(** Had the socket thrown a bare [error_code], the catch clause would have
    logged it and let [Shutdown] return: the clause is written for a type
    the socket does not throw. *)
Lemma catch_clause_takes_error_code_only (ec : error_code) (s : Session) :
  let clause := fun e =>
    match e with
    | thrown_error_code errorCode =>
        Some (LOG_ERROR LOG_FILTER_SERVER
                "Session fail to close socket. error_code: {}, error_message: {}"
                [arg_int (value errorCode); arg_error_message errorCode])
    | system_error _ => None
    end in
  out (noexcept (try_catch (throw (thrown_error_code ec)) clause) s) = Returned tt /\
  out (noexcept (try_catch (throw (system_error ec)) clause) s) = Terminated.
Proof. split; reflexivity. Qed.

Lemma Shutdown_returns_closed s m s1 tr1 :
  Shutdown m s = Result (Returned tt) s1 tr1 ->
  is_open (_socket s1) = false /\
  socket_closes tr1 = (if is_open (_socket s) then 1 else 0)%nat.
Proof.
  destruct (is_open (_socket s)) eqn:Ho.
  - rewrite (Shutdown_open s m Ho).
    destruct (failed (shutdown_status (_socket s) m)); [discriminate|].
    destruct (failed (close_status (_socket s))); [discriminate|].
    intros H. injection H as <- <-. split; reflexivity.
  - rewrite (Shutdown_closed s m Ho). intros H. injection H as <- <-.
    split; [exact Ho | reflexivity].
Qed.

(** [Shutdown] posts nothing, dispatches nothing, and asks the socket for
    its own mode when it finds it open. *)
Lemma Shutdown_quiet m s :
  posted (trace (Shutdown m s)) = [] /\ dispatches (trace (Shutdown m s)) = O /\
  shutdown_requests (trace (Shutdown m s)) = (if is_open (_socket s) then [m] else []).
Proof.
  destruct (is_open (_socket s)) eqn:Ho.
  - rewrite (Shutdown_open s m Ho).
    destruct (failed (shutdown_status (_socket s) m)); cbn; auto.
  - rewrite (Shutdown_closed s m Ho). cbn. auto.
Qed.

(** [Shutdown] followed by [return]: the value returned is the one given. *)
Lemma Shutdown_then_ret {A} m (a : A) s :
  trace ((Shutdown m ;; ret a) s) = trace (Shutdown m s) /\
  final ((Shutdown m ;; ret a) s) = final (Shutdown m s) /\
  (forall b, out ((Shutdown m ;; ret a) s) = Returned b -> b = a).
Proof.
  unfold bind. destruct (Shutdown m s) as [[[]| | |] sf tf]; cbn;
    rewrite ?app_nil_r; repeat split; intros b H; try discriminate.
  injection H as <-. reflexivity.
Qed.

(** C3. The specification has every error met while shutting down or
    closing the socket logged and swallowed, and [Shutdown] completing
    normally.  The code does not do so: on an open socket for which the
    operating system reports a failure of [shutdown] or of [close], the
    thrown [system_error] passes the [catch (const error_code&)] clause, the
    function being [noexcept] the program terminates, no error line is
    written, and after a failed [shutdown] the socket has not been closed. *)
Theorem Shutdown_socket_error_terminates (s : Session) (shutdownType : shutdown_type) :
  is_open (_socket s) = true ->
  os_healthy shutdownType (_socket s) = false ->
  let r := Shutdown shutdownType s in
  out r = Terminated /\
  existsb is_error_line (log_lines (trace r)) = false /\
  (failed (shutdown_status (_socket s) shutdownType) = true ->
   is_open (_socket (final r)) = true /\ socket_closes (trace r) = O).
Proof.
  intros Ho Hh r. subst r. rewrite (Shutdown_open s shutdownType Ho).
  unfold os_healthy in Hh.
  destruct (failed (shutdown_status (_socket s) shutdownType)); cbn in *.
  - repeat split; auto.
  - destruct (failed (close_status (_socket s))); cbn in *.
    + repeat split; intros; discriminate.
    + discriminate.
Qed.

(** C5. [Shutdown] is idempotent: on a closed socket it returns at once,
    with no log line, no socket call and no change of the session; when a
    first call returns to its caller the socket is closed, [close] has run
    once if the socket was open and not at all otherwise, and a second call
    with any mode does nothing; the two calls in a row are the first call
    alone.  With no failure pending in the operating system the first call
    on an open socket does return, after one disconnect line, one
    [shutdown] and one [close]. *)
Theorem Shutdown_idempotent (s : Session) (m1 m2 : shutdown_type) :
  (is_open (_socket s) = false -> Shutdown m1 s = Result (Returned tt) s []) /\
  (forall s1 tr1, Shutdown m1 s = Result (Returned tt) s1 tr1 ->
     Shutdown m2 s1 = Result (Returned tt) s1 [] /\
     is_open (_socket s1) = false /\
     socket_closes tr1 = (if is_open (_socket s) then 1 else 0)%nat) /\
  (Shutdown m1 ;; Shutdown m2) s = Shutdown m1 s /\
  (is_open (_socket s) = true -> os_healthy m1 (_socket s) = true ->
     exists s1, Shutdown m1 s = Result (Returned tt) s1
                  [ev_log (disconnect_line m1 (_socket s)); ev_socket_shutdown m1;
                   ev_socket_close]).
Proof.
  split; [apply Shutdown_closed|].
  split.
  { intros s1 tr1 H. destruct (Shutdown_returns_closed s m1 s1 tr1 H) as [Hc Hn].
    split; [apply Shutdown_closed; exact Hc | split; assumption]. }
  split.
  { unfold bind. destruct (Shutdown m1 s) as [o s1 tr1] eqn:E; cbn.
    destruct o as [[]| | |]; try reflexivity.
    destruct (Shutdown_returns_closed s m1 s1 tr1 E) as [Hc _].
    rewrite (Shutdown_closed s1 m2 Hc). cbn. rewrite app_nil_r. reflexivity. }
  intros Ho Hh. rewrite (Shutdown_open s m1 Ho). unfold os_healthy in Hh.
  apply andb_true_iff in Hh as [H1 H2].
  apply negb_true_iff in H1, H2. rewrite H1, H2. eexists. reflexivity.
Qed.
______
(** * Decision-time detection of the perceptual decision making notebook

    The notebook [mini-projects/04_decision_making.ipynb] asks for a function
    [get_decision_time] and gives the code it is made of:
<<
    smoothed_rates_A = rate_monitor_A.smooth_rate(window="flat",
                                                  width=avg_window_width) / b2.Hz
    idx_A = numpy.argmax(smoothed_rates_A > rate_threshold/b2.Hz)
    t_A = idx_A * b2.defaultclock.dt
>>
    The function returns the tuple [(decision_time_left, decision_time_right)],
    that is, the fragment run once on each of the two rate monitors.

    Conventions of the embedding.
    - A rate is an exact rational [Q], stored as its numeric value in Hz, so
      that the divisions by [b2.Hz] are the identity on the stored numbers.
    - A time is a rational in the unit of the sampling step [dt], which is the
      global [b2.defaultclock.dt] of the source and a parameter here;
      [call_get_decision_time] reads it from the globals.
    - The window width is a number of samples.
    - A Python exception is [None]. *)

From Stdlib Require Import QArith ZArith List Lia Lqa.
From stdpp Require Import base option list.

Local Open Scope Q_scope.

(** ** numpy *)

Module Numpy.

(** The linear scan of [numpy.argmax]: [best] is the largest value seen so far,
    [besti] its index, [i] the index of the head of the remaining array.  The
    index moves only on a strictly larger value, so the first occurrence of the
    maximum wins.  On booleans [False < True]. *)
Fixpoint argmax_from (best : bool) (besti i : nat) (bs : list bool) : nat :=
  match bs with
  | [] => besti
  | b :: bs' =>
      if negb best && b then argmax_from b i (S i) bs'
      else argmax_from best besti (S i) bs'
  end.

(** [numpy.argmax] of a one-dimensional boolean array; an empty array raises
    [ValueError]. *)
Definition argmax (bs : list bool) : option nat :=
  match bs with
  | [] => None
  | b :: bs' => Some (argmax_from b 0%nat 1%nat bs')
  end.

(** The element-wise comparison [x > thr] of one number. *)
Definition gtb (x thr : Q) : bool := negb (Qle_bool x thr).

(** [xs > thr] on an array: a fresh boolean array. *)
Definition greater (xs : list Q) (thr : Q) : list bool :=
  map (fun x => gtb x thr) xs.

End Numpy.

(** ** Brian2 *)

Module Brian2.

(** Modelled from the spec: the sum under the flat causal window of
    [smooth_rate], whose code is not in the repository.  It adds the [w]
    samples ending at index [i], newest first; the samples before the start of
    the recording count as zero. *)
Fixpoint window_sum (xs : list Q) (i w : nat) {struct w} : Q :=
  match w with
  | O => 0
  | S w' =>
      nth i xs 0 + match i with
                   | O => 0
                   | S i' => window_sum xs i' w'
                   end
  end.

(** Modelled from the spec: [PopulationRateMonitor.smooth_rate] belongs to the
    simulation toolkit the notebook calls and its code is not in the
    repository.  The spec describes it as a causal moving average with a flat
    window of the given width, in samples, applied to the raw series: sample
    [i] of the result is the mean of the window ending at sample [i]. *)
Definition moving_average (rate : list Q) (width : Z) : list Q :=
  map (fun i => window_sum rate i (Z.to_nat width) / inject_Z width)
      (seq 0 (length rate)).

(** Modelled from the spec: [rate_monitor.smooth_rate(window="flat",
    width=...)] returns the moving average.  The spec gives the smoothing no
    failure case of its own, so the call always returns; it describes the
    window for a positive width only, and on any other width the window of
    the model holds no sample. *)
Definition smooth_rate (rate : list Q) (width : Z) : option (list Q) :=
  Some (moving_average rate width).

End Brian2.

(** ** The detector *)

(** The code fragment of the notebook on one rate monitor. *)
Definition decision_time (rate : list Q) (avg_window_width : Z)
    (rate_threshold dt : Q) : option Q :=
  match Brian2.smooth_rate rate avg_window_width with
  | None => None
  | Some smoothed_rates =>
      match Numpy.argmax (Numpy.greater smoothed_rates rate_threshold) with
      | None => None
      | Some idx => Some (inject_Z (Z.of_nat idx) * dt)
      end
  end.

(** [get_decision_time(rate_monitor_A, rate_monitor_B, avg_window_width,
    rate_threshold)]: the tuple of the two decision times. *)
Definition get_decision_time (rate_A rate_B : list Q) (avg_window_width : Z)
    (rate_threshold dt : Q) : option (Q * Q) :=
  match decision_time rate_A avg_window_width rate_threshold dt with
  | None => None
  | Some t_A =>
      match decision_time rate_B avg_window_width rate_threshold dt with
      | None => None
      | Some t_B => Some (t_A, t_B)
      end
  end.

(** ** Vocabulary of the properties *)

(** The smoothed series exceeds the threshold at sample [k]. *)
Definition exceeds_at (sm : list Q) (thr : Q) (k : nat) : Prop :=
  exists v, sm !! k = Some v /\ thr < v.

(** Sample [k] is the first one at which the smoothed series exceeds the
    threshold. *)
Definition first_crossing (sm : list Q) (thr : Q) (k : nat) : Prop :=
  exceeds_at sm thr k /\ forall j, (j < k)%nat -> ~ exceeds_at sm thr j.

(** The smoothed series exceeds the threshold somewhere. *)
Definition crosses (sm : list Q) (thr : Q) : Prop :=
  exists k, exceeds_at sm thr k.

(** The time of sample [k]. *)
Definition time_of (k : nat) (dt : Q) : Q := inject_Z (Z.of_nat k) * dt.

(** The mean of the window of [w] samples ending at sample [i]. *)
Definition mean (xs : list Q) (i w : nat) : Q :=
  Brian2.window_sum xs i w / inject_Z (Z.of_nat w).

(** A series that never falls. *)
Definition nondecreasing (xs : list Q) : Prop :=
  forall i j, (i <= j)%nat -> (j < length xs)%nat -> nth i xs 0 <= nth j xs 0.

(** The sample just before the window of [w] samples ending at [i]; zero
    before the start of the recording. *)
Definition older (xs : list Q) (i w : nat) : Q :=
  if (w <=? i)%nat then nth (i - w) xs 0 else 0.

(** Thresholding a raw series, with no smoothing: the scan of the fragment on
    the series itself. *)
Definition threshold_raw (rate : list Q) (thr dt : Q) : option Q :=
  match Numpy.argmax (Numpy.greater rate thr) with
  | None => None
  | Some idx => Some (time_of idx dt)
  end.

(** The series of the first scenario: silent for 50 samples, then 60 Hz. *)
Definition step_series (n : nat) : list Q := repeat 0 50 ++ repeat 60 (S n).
______
- Exercise instructions
The answer should be one number, namely how many lines of the entries above include the string "array".

- Task output
3